Lemma claim_spec id lp n w w' :
  0 ≤ liquid w → 0 ≤ backstop w →
  claim id lp w = Done n w' → claim_outcome id lp n w w'.
Proof.
  intros Hl Hb Hx. apply claim_gates in Hx as (Ha & Hc & Ho & Hr & Hav & En & w1 & Hp & Ht).
  assert (i128_min ≤ 0) by done.
  pose proof (sat_range i128_min i128_max (liquid w + backstop w) ltac:(done)) as Hsr.
  assert (sat_i128 (liquid w + backstop w) ≤ liquid w + backstop w) as Hle by (unfold sat; lia).
  remember (sat_i128 (liquid w + backstop w)) as av eqn:Eav.
  assert (n = Z.min (coverage_for w lp) av) as En' by (subst n; unfold claim_payout;
    destruct (Z.ltb_spec (coverage_for w lp) av); lia).
  apply pay_moves in Hp as (Hn & Hm & (Es & Ec & Ek) & Hcl); [| lia..].
  apply trip_spec in Ht as [Hi Hb']. pose proof Hi as [(_ & _ & Ek') _].
  assert (circuit_open w1 = false) as Ho1 by (unfold circuit_open in *; by rewrite Ek).
  split; try done; try lia.
  - eapply books_move_to; [exact Hm |]. destruct Hi as [Hi1 Hi2]. split; [| done].
    eapply touches_mono; [done | by intros []].
  - intros j. rewrite <- Hcl. unfold claimed. by rewrite Ek'.
  - rewrite Hb', Ho1. unfold breached, reserve_ratio, min_ratio, liquid, backstop.
    by rewrite !Ek'.
Qed.

(** ** The books over time *)
Definition total w : Z := liquid w + backstop w.

(** [books_step]: the books stay in order and change by what came in and went out. *)
Definition books_step (dn : Z) w w' : Prop := books_ok w' ∧ total w' = total w + dn.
——
→ **Exercise aim**
Write out all of the records word for word.

→ **Reply**
Lemma claim_spec id lp n w w' :
  0 ≤ liquid w → 0 ≤ backstop w →
  claim id lp w = Done n w' → claim_outcome id lp n w w'.
Proof.
  intros Hl Hb Hx. apply claim_gates in Hx as (Ha & Hc & Ho & Hr & Hav & En & w1 & Hp & Ht).
  assert (i128_min ≤ 0) by done.
  pose proof (sat_range i128_min i128_max (liquid w + backstop w) ltac:(done)) as Hsr.
  assert (sat_i128 (liquid w + backstop w) ≤ liquid w + backstop w) as Hle by (unfold sat; lia).
  remember (sat_i128 (liquid w + backstop w)) as av eqn:Eav.
  assert (n = Z.min (coverage_for w lp) av) as En' by (subst n; unfold claim_payout;
    destruct (Z.ltb_spec (coverage_for w lp) av); lia).
  apply pay_moves in Hp as (Hn & Hm & (Es & Ec & Ek) & Hcl); [| lia..].
  apply trip_spec in Ht as [Hi Hb']. pose proof Hi as [(_ & _ & Ek') _].
  assert (circuit_open w1 = false) as Ho1 by (unfold circuit_open in *; by rewrite Ek).
  split; try done; try lia.
  - eapply books_move_to; [exact Hm |]. destruct Hi as [Hi1 Hi2]. split; [| done].
    eapply touches_mono; [done | by intros []].
  - intros j. rewrite <- Hcl. unfold claimed. by rewrite Ek'.
  - rewrite Hb', Ho1. unfold breached, reserve_ratio, min_ratio, liquid, backstop.
    by rewrite !Ek'.
Qed.

(** ** The books over time *)
Definition total w : Z := liquid w + backstop w.

(** [books_step]: the books stay in order and change by what came in and went out. *)
Definition books_step (dn : Z) w w' : Prop := books_ok w' ∧ total w' = total w + dn.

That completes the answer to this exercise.